Events cause people to synchronize and act together. When something dramatic happens on TV, with a favorite sports team, or outside our own windows, people come together on Twitter.
We can use billions of public Tweets to detect events and visualize the synchrony they generate at a large scale.
The first visualization shows Tweets about “sunset” in different parts of the world. The horizontal axis is day of year in 2012 and the vertical axis is local time of day. Color represents the volume of Tweets sent during that day, at that time.
Obviously, Tweets about sunsets spike when there’s a sunset. We can use this pattern of Tweets to visualize how the time when the sun sets differs by season, as well as to compare how these lines of activity in 2012 differ among cities below the equator (e.g., Santiago, Chile; Sydney, Australia), closer to the equator (e.g., Jakarta, Indonesia; Bogotá, Colombia) and above the equator (e.g., New York City or London).
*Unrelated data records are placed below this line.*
(* ===== verification/Msort.v ===== *)
(** * Sorting with a temporary array: [stdlib/msort.c]

    [qsort] and [qsort_r]: a merge sort that uses a temporary array on the
    stack or from [malloc], sorts pointers instead of objects of more than 32
    bytes and then permutes the objects along the cycles of the permutation,
    and falls back to [_quicksort] when the array would be too large or
    [malloc] fails.  An object is one element of a list; the four ways of
    copying an object ([p.var] 0, 1, 2 and 4) are the same at this level.  The
    temporary array is uninitialised memory: a list of options.  The size of
    the physical memory and of a page, and the success of [malloc], are
    parameters. *)

From stdpp Require Import sorting.
From S2P Require Import Prelude Qsort.
Import Qsort.
Local Open Scope Z_scope.

Module Msort.

(** [memcpy (dst + d, src + s, n)] by objects. *)
Definition copy {A B : Type} (f : A → option B) (dst : list B) (d : nat) (src : list A) (s n : nat)
    : outcome (list B) :=
  let xs := take n (drop s src) in
  if (length xs =? n)%nat && (d + n <=? length dst)%nat then
    ys ← deref (mapM f xs);
    Val (take d dst ++ ys ++ drop (d + n) dst)
  else Fault.

Definition store {B : Type} (l : list B) (i : nat) (x : B) : outcome (list B) :=
  if (i <? length l)%nat then Val (<[i:=x]> l) else Fault.

Section msort.
Context {A : Type}.
(** [cmp (b1, b2, arg)] on what is sorted; it may fail on a bad pointer. *)
Variable cmp : A → A → outcome Z.

(** What the merging loop leaves: the temporary array, [b1], [tmp], [n1] and
    [n2]. *)
Record merged := Merged { m_t : list (option A); m_b1 : nat; m_tmp : nat; m_n1 : nat; m_n2 : nat }.

Fixpoint merge_loop (fuel : nat) (b : list A) (t : list (option A)) (b1 b2 tmp n1 n2 : nat)
    : outcome merged :=
  if (0 <? n1)%nat && (0 <? n2)%nat then
    x ← deref (b !! b1);
    y ← deref (b !! b2);
    c ← cmp x y;
    match fuel with
    | O => NoFuel
    | S fuel' =>
        if c <=? 0
        then t ← store t tmp (Some x); merge_loop fuel' b t (S b1) b2 (S tmp) (n1 - 1) n2
        else t ← store t tmp (Some y); merge_loop fuel' b t b1 (S b2) (S tmp) n1 (n2 - 1)
    end
  else Val (Merged t b1 tmp n1 n2).

(** [msort_with_tmp (p, b + off, n)]. *)
Fixpoint msort_with_tmp (fuel : nat) (b : list A) (t : list (option A)) (off n : nat)
    : outcome (list A * list (option A)) :=
  if (n <=? 1)%nat then Val (b, t)
  else
    match fuel with
    | O => NoFuel
    | S fuel' =>
        let n1 := (n / 2)%nat in
        let n2 := (n - n1)%nat in
        msort_with_tmp fuel' b t off n1 ≫= λ r : list A * list (option A),
        msort_with_tmp fuel' r.1 r.2 (off + n1) n2 ≫= λ r : list A * list (option A),
        let b := r.1 in
        m ← merge_loop n b r.2 off (off + n1) 0 n1 n2;
        t ← (if (0 <? m_n1 m)%nat then copy (λ x, Some (Some x)) (m_t m) (m_tmp m) b (m_b1 m) (m_n1 m)
             else Val (m_t m));
        b ← copy id b off t 0 (n - m_n2 m);
        Val (b, t)
    end.
End msort.
Lemma hcreate_r_prime_witness :
  ∃ h' t, hcreate_r (λ _, true) 4 (Some (Htab None 0 0)) = Val (1, Some h', None) ∧
    size h' = 5 ∧ represents h' t ∅.
Proof.
  destruct (hcreate_r_prime (λ _, true) 4 (Htab None 0 0)) as [(p & Hp & Hr & Hl & h' & t & E & Es & R)|[_ E]].
  - reflexivity.
  - lia.
  - exists h', t. split; [exact E|]. split; [|exact R].
    assert (hcreate_r (λ _, true) 4 (Some (Htab None 0 0))
      = Val (1, Some (Htab (Some (replicate 6 zero_slot)) 5 0), None)) as E' by (vm_compute; reflexivity).
    rewrite E' in E. injection E as <-. reflexivity.
  - vm_compute in E. discriminate E.
Defined.

(** Entering "ab" in an empty table of size 3. *)
Lemma hsearch_r_map_witness :
  ∃ i h' t', hsearch_r (Entry (Some ($"ab" ++ [0])) 7) ENTER (Htab (Some (replicate 4 zero_slot)) 3 0)
    = Val (1, Some i, h', None) ∧ holds t' i $"ab" 7 ∧ size h' = 3 ∧
    represents h' t' (<[$"ab" := 7]> ∅).
Proof.
  assert (represents (Htab (Some (replicate 4 zero_slot)) 3 0) (replicate 4 zero_slot) ∅) as R.
  { apply (empty_represents 3); [|lia]. split; [lia|]. intros n Hn. replace n with 2 by lia.
    intros [k Hk]. lia. }
  pose proof (hsearch_r_map _ _ _ $"ab" [] 7 ENTER R) as H.
  rewrite lookup_empty, map_size_empty in H. apply H. apply (bool_decide_unpack _). reflexivity.
Defined.
End Hsearch.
Another way to look at this is by visualizing the number of Tweets according to the time they were posted (i.e., a “time series”). The color in our time series represents the month in 2012 when the Tweets were posted. See how, closer to the equator, the Tweets concentrate more in one specific time, while Tweets in cities above and below the equator are spread from 4 to 9 p.m., depending on the month of the year when they were posted.
In the second example, let’s look at Tweets mentioning “good morning” to understand how cities around the world wake up. Using the same heat map visualization, we can clearly see patterns emerge across cities, as well as patterns that differentiate these cities.
The most visible pattern across all of the heat maps is the shift in time for “good morning” Tweets when daylight savings time goes into effect. The second pattern, most visible in Madrid and least visible in London, is summertime –– when “good morning” Tweets shift to a later time and then back to their usual time after summer ends.
There are also noteworthy differences across these heat maps. New York City, for instance, shows a sudden drop on “good morning” Tweets right at noon, while London shows spikes on the hour throughout the morning. Madrid shows the most pronounced contrast between times in weekdays and weekends when users tweet “good morning” or “buenos días”. This can be seen more clearly below in a chart of Tweets per minute between 1 a.m. and 3 p.m. over a weekday vs. weekend.
What does a year of tweeting look like in different parts of the world? Let’s move away from particular keywords and focus now on the big picture in two cities with the most visible contrast in activity: New York City and Riyadh, Saudi Arabia.
Observe the differences in daily activity between these two cities. Notice the patterns — specifically in Riyadh — how the sunrise and sunset lines are visible as a drop in activity, which is very pronounced during Ramadan. In New York City, the heat map shows a very stable pattern of usage that only changes during summer, when users tweet later at night. These patterns are more visible by looking at a time series of a day (by month), which you can see below.
These examples aren’t new or noteworthy on their own, of course; we already understand these events. What is remarkable is that we can observe these phenomena just by analyzing Tweets from people around the world –– a method that can teach us more over time about humanity, countries and their cultures.